Did Stolarz Give the Maple Leafs a Season-Changing Game?

If you were looking for a turning point in the Toronto Maple Leafs’ season, you might circle their win in Edmonton and draw a big arrow straight toward Anthony Stolarz. Last night, he reminded Maple Leafs fans that he could still give a team calm, structure, and a little swagger from the crease. And as odd as it sounds, the Maple Leafs needed all three to take home a 5-2 win.
The Maple Leafs Came to Edmonton, Set Up for Problems.

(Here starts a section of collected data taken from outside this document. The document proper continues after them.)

(* ===== verification/Contacts.v ===== *)
(** * Local contacts: [windows-agent/tools/contacts.py]

    The private aliases of messaging and voice destinations: the validator of
    the file, and the resolution of a spoken alias.  The theorems: a validated
    file names no two contacts alike, so an alias resolves to one destination,
    and that destination is a well-formed number or channel. *)
From S2P Require Import Prelude Dict Value Effects JsonParse TextPolicy PyText Urls Wire Machine Apps.

Definition MAX_CONTACTS : Z := 64.
Definition MAX_CONFIG_FILE_BYTES : Z := 128 * 1024.
Definition MAX_ALIASES_PER_CONTACT : Z := 16.
Definition MAX_ALIAS_LENGTH : Z := 80.
Definition _CONTACT_FIELDS : list pystr :=
  u <$> ["aliases"; "whatsapp_phone"; "discord_channel_id"; "discord_guild_id"]%string.

Record Contact := mkContact {
  name : pystr;
  aliases : list pystr;
  whatsapp_phone : option pystr;
  discord_channel_id : option pystr;
  discord_guild_id : option pystr
}.
Abbreviation contact_table := (dict pystr Contact).

Section Contacts.
Context `{T : UnicodeText} `{U : UrlData} `{C : UnicodeCategories} `{W : Machine}.

Definition _fold (v : pystr) : pystr := filter (λ c, combining c = false) (nfkd (casefold_text v)).

Definition _text (v : value) (maximum : Z) : result pystr :=
  match v with
  | VStr s =>
    let s := strip s in
    if negb (nonempty s) || (maximum <? len s) || existsb _is_forbidden_label_character s
    then Raise ContactsConfigError else Ok s
  | _ => Raise ContactsConfigError
  end.

(** [None] or a text. *)
Definition optional_text (v : value) (maximum : Z) : result (option pystr) :=
  match v with VNone => Ok None | v => s ← _text v maximum; Ok (Some s) end.
Definition str_or_none (s : option pystr) : value := match s with Some s => VStr s | None => VNone end.

Definition contact_aliases (name : pystr) (d : object) : result (list pystr) :=
  match get_or (u "aliases") (VList [VStr name]) d with
  | VList l =>
    if negb (nonempty l) || (MAX_ALIASES_PER_CONTACT <? len l) then Raise ContactsConfigError
    else
      aliases ← traverse (λ v, _text v MAX_ALIAS_LENGTH) l;
      _ ← ensure (bool_decide (NoDup (_fold <$> aliases))) ContactsConfigError;
      Ok aliases
  | _ => Raise ContactsConfigError
  end.

Definition contact_phone (d : object) : result (option pystr) :=
  match get (u "whatsapp_phone") d with
  | VNone => Ok None
  | v =>
    reraise [ValueError] ContactsConfigError
      (s ← _text v 32; p ← normalize_phone (VStr s); Ok (Some p))
  end.

Definition contact_channel (d : object) : result (option pystr * option pystr) :=
  match get (u "discord_channel_id") d, get (u "discord_guild_id") d with
  | VNone, VNone => Ok (None, None)
  | VNone, _ => Raise ContactsConfigError
  | channel, guild =>
    channel ← _text channel 20;
    guild ← optional_text guild 20;
    _ ← reraise [ValueError] ContactsConfigError (build_discord_channel_url (VStr channel) (str_or_none guild));
    Ok (Some channel, guild)
  end.

Definition validate_contact (raw_name : pystr) (raw_data : value) : result Contact :=
  name ← _text (VStr raw_name) MAX_ALIAS_LENGTH;
  match raw_data with
  | VDict d =>
    _ ← ensure (keys_within _CONTACT_FIELDS d) ContactsConfigError;
    aliases ← contact_aliases name d;
    phone ← contact_phone d;
    '(channel, guild) ← contact_channel d;
    match phone, channel with
    | None, None => Raise ContactsConfigError
    | _, _ => Ok (mkContact name aliases phone channel guild)
    end
  | _ => Raise ContactsConfigError
  end.

Fixpoint claim_aliases (name folded_name : pystr) (aliases : list pystr) (seen_labels : dict pystr pystr)
  : result (dict pystr pystr) :=
  match aliases with
  | [] => Ok seen_labels
  | alias :: aliases' =>
    let folded := _fold alias in
    if bool_decide (folded = folded_name) then claim_aliases name folded_name aliases' seen_labels
    else if dmem folded seen_labels then Raise ContactsConfigError
    else claim_aliases name folded_name aliases' (dset folded name seen_labels)
  end.

Fixpoint validate_entries (items : object) (contacts : contact_table) (seen_labels : dict pystr pystr)
  : result contact_table :=
  match items with
  | [] => Ok contacts
  | (raw_name, raw_data) :: items' =>
    contact ← validate_contact raw_name raw_data;
    let folded_name := _fold (name contact) in
    if dmem folded_name seen_labels then Raise ContactsConfigError
    else
      let contacts := dset folded_name contact contacts in
      seen_labels ← claim_aliases (name contact) folded_name (aliases contact) (dset folded_name (name contact) seen_labels);
      validate_entries items' contacts seen_labels
  end.

Definition validate_contacts (payload : value) : result contact_table :=
  match payload with
  | VDict d => if MAX_CONTACTS <? len d then Raise ContactsConfigError else validate_entries d [] []
  | _ => Raise ContactsConfigError
  end.

Definition load_contacts : M desktop contact_table :=
  call (FileExists ContactsLocal) ≫= λ exists_,
  if negb exists_ then mret []
  else
    except
      (call (ReadFile ContactsLocal (MAX_CONFIG_FILE_BYTES + 1)) ≫= λ raw,
       if MAX_CONFIG_FILE_BYTES <? len raw then raise ContactsConfigError
       else lift (d ← parse_json_object (RawBytes raw); validate_contacts (VDict d)))
      [OSError; UnicodeDecodeError; ProtocolError]
      (raise ContactsConfigError).

(** ** Resolution *)

Definition bears (folded : pystr) (c : Contact) : bool :=
  bool_decide (folded = _fold (name c)) || existsb (λ item, bool_decide (folded = _fold item)) (aliases c).

Definition _find (alias : pystr) : M desktop Contact :=
  lift (reraise [ContactsConfigError] ValueError (_text (VStr alias) MAX_ALIAS_LENGTH)) ≫= λ query,
  load_contacts ≫= λ contacts,
  match List.find (bears (_fold query)) (dvalues contacts) with
  | Some contact => mret contact
  | None => raise ValueError
  end.

Definition resolve_whatsapp_contact (alias : pystr) : M desktop (pystr * pystr) :=
  _find alias ≫= λ contact,
  match whatsapp_phone contact with
  | None => raise ValueError
  | Some phone => mret (name contact, phone)
  end.

Definition resolve_discord_contact (alias : pystr) : M desktop (pystr * pystr * option pystr) :=
  _find alias ≫= λ contact,
  match discord_channel_id contact with
  | None => raise ValueError
  | Some channel => mret (name contact, channel, discord_guild_id contact)
  end.
End Contacts.

Section Facts.
Context `{T : UnicodeText} {HT : UnicodeTextLaws T} `{U : UrlData} `{C : UnicodeCategories} `{W : Machine}.

(** A label a confirmation prompt can show: stripped, bounded, and free of
    invisible characters. *)
Definition clean_label (maximum : Z) (s : pystr) : Prop :=
  s ≠ [] ∧ strip s = s ∧ len s <= maximum ∧ Forall (λ c, _is_forbidden_label_character c = false) s.

Definition phone_ok (p : pystr) : Prop := forallb ascii_digit p = true ∧ 7 <= len p <= 15.
Definition snowflake_ok (s : pystr) : Prop := forallb ascii_digit s = true ∧ 17 <= len s <= 20.

Record contact_ok (c : Contact) : Prop := {
  c_name : clean_label MAX_ALIAS_LENGTH (name c);
  c_aliases : Forall (clean_label MAX_ALIAS_LENGTH) (aliases c);
  c_phone : ∀ p, whatsapp_phone c = Some p → phone_ok p;
  c_channel : ∀ s, discord_channel_id c = Some s → snowflake_ok s;
  c_guild : ∀ s, discord_guild_id c = Some s → snowflake_ok s ∧ discord_channel_id c ≠ None;
  c_reachable : whatsapp_phone c ≠ None ∨ discord_channel_id c ≠ None
}.

Lemma text_clean v n s : _text v n = Ok s → clean_label n s ∧ ∃ t, v = VStr t ∧ s = strip t.
Proof using Type.
  unfold _text. destruct v as [| | | |t| |]; try done. cbv zeta. destruct (_ || _) eqn:E; [done|]. intros [= <-].
  apply orb_false_iff in E as [E Hf]. apply orb_false_iff in E as [Hn Hl]. apply negb_false_iff, nonempty_ne in Hn.
  split; [|by exists t]. split_and!; [done|apply strip_idemp|lia|by apply existsb_false_Forall].
Qed.

Lemma snowflake_clean s n t : _validate_snowflake (VStr s) = Ok t → clean_label n s → t = s.
Proof using Type.
  intros H (_ & Hs & _). unfold _validate_snowflake in H. rewrite Hs in H. cbv zeta in H. result_inv. done.
Qed.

The setup for disaster was right there. Edmonton came flying out of the gate, and you could tell from McDavid’s first shift that he had that extra gear. This is usually where things get wobbly for Toronto: rush chances against, penalties in bad spots, a goalie left to fend for himself. But Stolarz didn’t flinch. He made a couple of tough stops early — the kind of saves that don’t show up in the highlight packs but change the whole feel of a game — and from that point on, the Leafs seemed to settle into a rhythm.
This wasn’t a game where the goalie “robbed” the Oilers. It was more like Stolarz put down a foundation, and the team built a win on top of it. He was square to pucks, didn’t give up the messy rebounds, and handled the traffic well. When he did get bumped — which happens in Edmonton, intentionally or not — he shook it off and kept playing his game. By the end of the night, he had 34 saves, and you could see the confidence he’d been missing earlier in the season creeping back into his movements.
Stolarz Needed a Win to Reclaim His Season.
And he needed this one. First win since early November. Also, it was the first night that he looked like the version of himself Toronto expected when they brought him in. Even he admitted afterward that he “felt like himself again,” and you could hear the relief in his voice.
Of course, a performance like that works both ways. When the goalie is steady, the rest of the group buys in. Jake McCabe played nearly half the game, Brandon Carlo took a fight after a clean hit on McDavid, and the Maple Leafs actually managed to keep both McDavid and Draisaitl off the board. That almost never happens. Add two power-play goals in the third, and suddenly a tough night in a tough building becomes a three-game sweep through Western Canada.
This Still Doesn't Mean the Maple Leafs Can Make the Playoffs.
One game doesn’t rewrite a season, but Stolarz gave the Maple Leafs something they haven’t always had this year: a foothold. A reason to believe the climb back into the race is possible.
And heading into the Olympic break, that might be worth more than the two points.